Lemma view_None db id : db_wf db → view db id = None ↔ db_orders db !! id = None.
Proof.
  intros Hwf. split.
  - intros Hv. destruct (db_orders db !! id) as [row|] eqn:Hrow; [|done].
    destruct (wf_load _ Hwf _ _ Hrow) as (o & Ho & _).
    assert (view db id = Some o) as Hs by (apply view_row; eauto). congruence.
  - unfold view. by intros ->.
Qed.

(** Keys of rows are keys of orders. *)
Lemma view_key_row db id o :
  db_wf db → view db id = Some o → ∃ row, db_orders db !! id = Some row
    ∧ or_idempotencyKey row = ord_idempotencyKey o ∧ or_status row = ord_status o.
Proof.
  intros Hwf (row & Hrow & Hd)%view_row; [|done]. exists row.
  apply domainFromRows_fields in Hd as (_ & _ & -> & -> & _). done.
Qed.

Lemma selectItems_same items1 db1 db2 id :
  db_items db2 = db_items db1 ++ items1 → Forall (λ item, oi_orderID item ≠ id) items1 →
  selectItems id db2 = selectItems id db1.
Proof.
  intros Heq Hne. unfold selectItems. rewrite Heq, filter_app.
  assert (filter (λ item, oi_orderID item = id) items1 = []) as ->; [|by rewrite app_nil_r].
  clear Heq. induction Hne as [|x l Hx _ IH]; [done|]. by rewrite filter_cons_False.
Qed.

Lemma itemRows_spec id n items :
  Forall (λ item, oi_orderID item = id) (itemRows id n items)
  ∧ Forall (λ item, Z.of_nat n < oi_lineNumber item)%Z (itemRows id n items)
  ∧ NoDup (oi_lineNumber <$> itemRows id n items)
  ∧ Sorted Z.le (oi_lineNumber <$> itemRows id n items).
Proof.
  revert n. induction items as [|i items IH]; intros n; [repeat constructor|].
  destruct (IH (S n)) as (H1 & H2 & H3 & H4). cbn [itemRows fmap list_fmap].
  split_and!; [by constructor| | |].
  - constructor; cbn; [lia|]. eapply Forall_impl; [done|]. cbn. lia.
  - apply NoDup_cons. split; [|done]. intros (y & Hy & Hin)%list_elem_of_fmap.
    eapply Forall_forall in H2; [|exact Hin]. cbn in *. lia.
  - constructor; [done|]. destruct (itemRows id (S n) items) as [|x l]; constructor.
    apply Forall_cons in H2 as [H2 _]. cbn. lia.
Qed.

(** The items of a new order are read back in their order. *)
Lemma selectItems_new db1 db2 id n items :
  db_items db2 = db_items db1 ++ itemRows id n items →
  Forall (λ item, oi_orderID item ≠ id) (db_items db1) →
  selectItems id db2 = itemRows id n items.
Proof.
  intros Heq Hne. destruct (itemRows_spec id n items) as (H1 & _ & H3 & H4).
  assert (filter (λ item, oi_orderID item = id) (db_items db2) = itemRows id n items) as Hf.
  { rewrite Heq, filter_app. clear Heq H3 H4.
    assert (filter (λ item, oi_orderID item = id) (db_items db1) = []) as ->.
    { induction Hne as [|x l Hx _ IH]; [done|]. by rewrite filter_cons_False. }
    cbn. induction H1 as [|x l Hx _ IH]; [done|]. rewrite filter_cons_True by done. by f_equal. }
  unfold selectItems. rewrite Hf. symmetry.
  apply (sorted_by_key_unique Z.le oi_lineNumber); [done|done| |].
  - eapply (Sorted_fmap _ line_le); [done|]. apply Sorted_merge_sort. intros x y. unfold line_le. lia.
  - by rewrite merge_sort_Permutation.
Qed.
(** ** The contract *)

Definition with_state (o : Order) (status : Status) (updatedAt : Z) : Order :=
  mkOrder (ord_id o) (ord_customerID o) (ord_customerEmail o) status (ord_idempotencyKey o)
    (ord_orderItems o) (ord_total o) (ord_createdAt o) updatedAt.

(** The events recorded depend on the outbox table only. *)
Lemma same_outbox db db' id ev :
  db_outbox db' = db_outbox db → recorded db' id ev ↔ recorded db id ev.
Proof. intros Heq. unfold recorded. by rewrite Heq. Qed.

(** The order [o] is added under a fresh identifier and key. *)
Definition created (db : database) (id : uuid) (o : Order) (db' : database) : Prop :=
  view db id = None
  ∧ (∀ id' o', view db id' = Some o' → ord_idempotencyKey o' ≠ ord_idempotencyKey o)
  ∧ (∀ id', view db' id' = if decide (id' = id) then Some o else view db id')
  ∧ db_outbox db' = db_outbox db ∧ order_encodable o.

(** The order [id], found in the status [expected], takes the state of [o]. *)
Definition moved (db : database) (id : uuid) (o : Order) (expected : Status) (db' : database)
    : Prop :=
  ∃ cur, view db id = Some cur ∧ ord_status cur = expected
  ∧ ∀ id', view db' id' =
      if decide (id' = id) then Some (with_state cur (ord_status o) (ord_updatedAt o))
      else view db id'.

(** The event [ev], with the canonical texts of its identifiers, is added. *)
Definition event_added (db : database) (id : uuid) (ev : OrderAcceptedEvent) (db' : database)
    : Prop :=
  ∃ eid row, uuid_Parse (oae_EventID ev) = Some eid
  ∧ db_outbox db !! eid = None ∧ db_outbox db' = <[eid := row]> (db_outbox db)
  ∧ ob_order_id row = id ∧ ob_status row = "pending" ∧ ob_attempts row = 0%Z
  ∧ ob_claim_token row = None
  ∧ (∀ ev', ¬ recorded db id ev')
  ∧ ∀ id' ev', recorded db' id' ev' ↔ recorded db id' ev' ∨
      (id' = id ∧ ev' = mkOrderAcceptedEvent (uuid_String eid) (uuid_String id)
        (oae_OccurredAt ev) (oae_CustomerEmail ev) (oae_Total ev) (oae_Lines ev)).

Definition conflict (db : database) (o : Order) (expected : Status) : Prop :=
  ∀ id cur, uuid_Parse (ord_id o) = Some id → view db id = Some cur → ord_status cur ≠ expected.

(** What each call of the use case does to the contents and may answer. A failed
    write leaves them as they were, unless the answer of a statement or a COMMIT
    the server had applied was lost; such an error is none of the sentinels the
    use case branches on. *)
Definition order_contract {R} (db : database) (e : orderE R) : R → database → Prop :=
  match e in orderE R return R → database → Prop with
  | FindByIdempotencyKey key => λ r db', db' = db ∧
      match r with
      | Ok o => ∃ id, view db id = Some o ∧ ord_idempotencyKey o = key
      | Err err => is_app err ErrOrderNotFound = true →
          ∀ id o, view db id = Some o → ord_idempotencyKey o ≠ key
      end
  | FindByID s => λ r db', db' = db ∧
      match r with
      | Ok o => ∃ id, uuid_Parse s = Some id ∧ view db id = Some o
      | Err err => is_app err ErrOrderNotFound = true →
          ∃ id, uuid_Parse s = Some id ∧ view db id = None
      end
  | Create o => λ r db',
      match r with
      | Ok _ => ∃ id cid, uuid_Parse (ord_id o) = Some id ∧ created db id (canonical id cid o) db'
      | Err err =>
          (db' = db ∧ (is_app err ErrDuplicateIdempotencyKey = true →
             ∃ id o', view db id = Some o' ∧ ord_idempotencyKey o' = ord_idempotencyKey o))
          ∨ (is_app err ErrDuplicateIdempotencyKey = false ∧ ∃ id cid,
               uuid_Parse (ord_id o) = Some id ∧ created db id (canonical id cid o) db')
      end
  | Update o expected => λ r db',
      match r with
      | Ok _ => ∃ id, uuid_Parse (ord_id o) = Some id ∧ moved db id o expected db'
                      ∧ db_outbox db' = db_outbox db
      | Err err =>
          (db' = db ∧ (is_app err ErrOrderStateConflict = true → conflict db o expected))
          ∨ (is_app err ErrOrderStateConflict = false ∧ ∃ id,
               uuid_Parse (ord_id o) = Some id ∧ moved db id o expected db'
               ∧ db_outbox db' = db_outbox db)
      end
  | UpdateAndRecordEvent o expected ev => λ r db',
      match r with
      | Ok _ => ∃ id, uuid_Parse (ord_id o) = Some id ∧ moved db id o expected db'
                      ∧ event_added db id ev db'
      | Err err =>
          (db' = db ∧ (is_app err ErrOrderStateConflict = true → conflict db o expected))
          ∨ (is_app err ErrOrderStateConflict = false ∧ ∃ id,
               uuid_Parse (ord_id o) = Some id ∧ moved db id o expected db'
               ∧ event_added db id ev db')
      end
  | _ => λ _ db', db' = db
  end.

(** What a caller owes: a storable order, and in an update one that differs from
    the stored one in its state only; the event is that of the order. *)
Definition update_pre (db : database) (o : Order) : Prop :=
  order_storable o
  ∧ ∀ id cur, uuid_Parse (ord_id o) = Some id → view db id = Some cur →
      ord_createdAt cur = ord_createdAt o.
Definition order_pre {R} (db : database) (e : orderE R) : Prop :=
  match e with
  | Create o => order_storable o
  | Update o _ => update_pre db o
  | UpdateAndRecordEvent o _ ev =>
      update_pre db o ∧ order_encodable o ∧ ev = newOrderAcceptedEvent (oae_EventID ev) o
  | _ => True
  end.
(** ** Creating an order *)

Lemma insertOrder_ok row db db1 :
  insertOrder row db = Ok db1 ↔
  order_texts_ok row = true ∧ orders_check row = None ∧ db_orders db !! or_id row = None
  ∧ (∀ id row', db_orders db !! id = Some row' → or_idempotencyKey row' ≠ or_idempotencyKey row)
  ∧ db1 = set_orders db (<[or_id row := mkOrderRow (or_id row) (or_customerID row)
             (or_customerEmail row) (or_status row) (or_idempotencyKey row)
             (or_totalAmountInCents row) (or_currency row)
             (timestamptz (or_createdAt row)) (timestamptz (or_updatedAt row))]> (db_orders db)).
Proof.
  unfold insertOrder, key_taken. destruct (order_texts_ok row); cbn; [|by split; [|intros (? & _)]].
  destruct (orders_check row); [by split; [|intros (_ & ? & _)]|].
  case_bool_decide as H1.
  { split; [done|]. intros (_ & _ & H2 & _). rewrite H2 in H1. by destruct H1. }
  case_bool_decide as H2.
  { split; [done|]. intros (_ & _ & _ & H3 & _).
    apply map_Exists_lookup in H2 as (id & row' & Hl & Hk). by destruct (H3 id row'). }
  split.
  - intros [= <-]. split_and!; [done..|by apply eq_None_not_Some| |done].
    intros id row' Hl Hk. apply H2, map_Exists_lookup. eauto.
  - by intros (_ & _ & _ & _ & ->).
Qed.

### ASSIGNMENT
In the entries above, how many lines contain the word "assert"? Answer with the number only.

### ANSWER BOX
4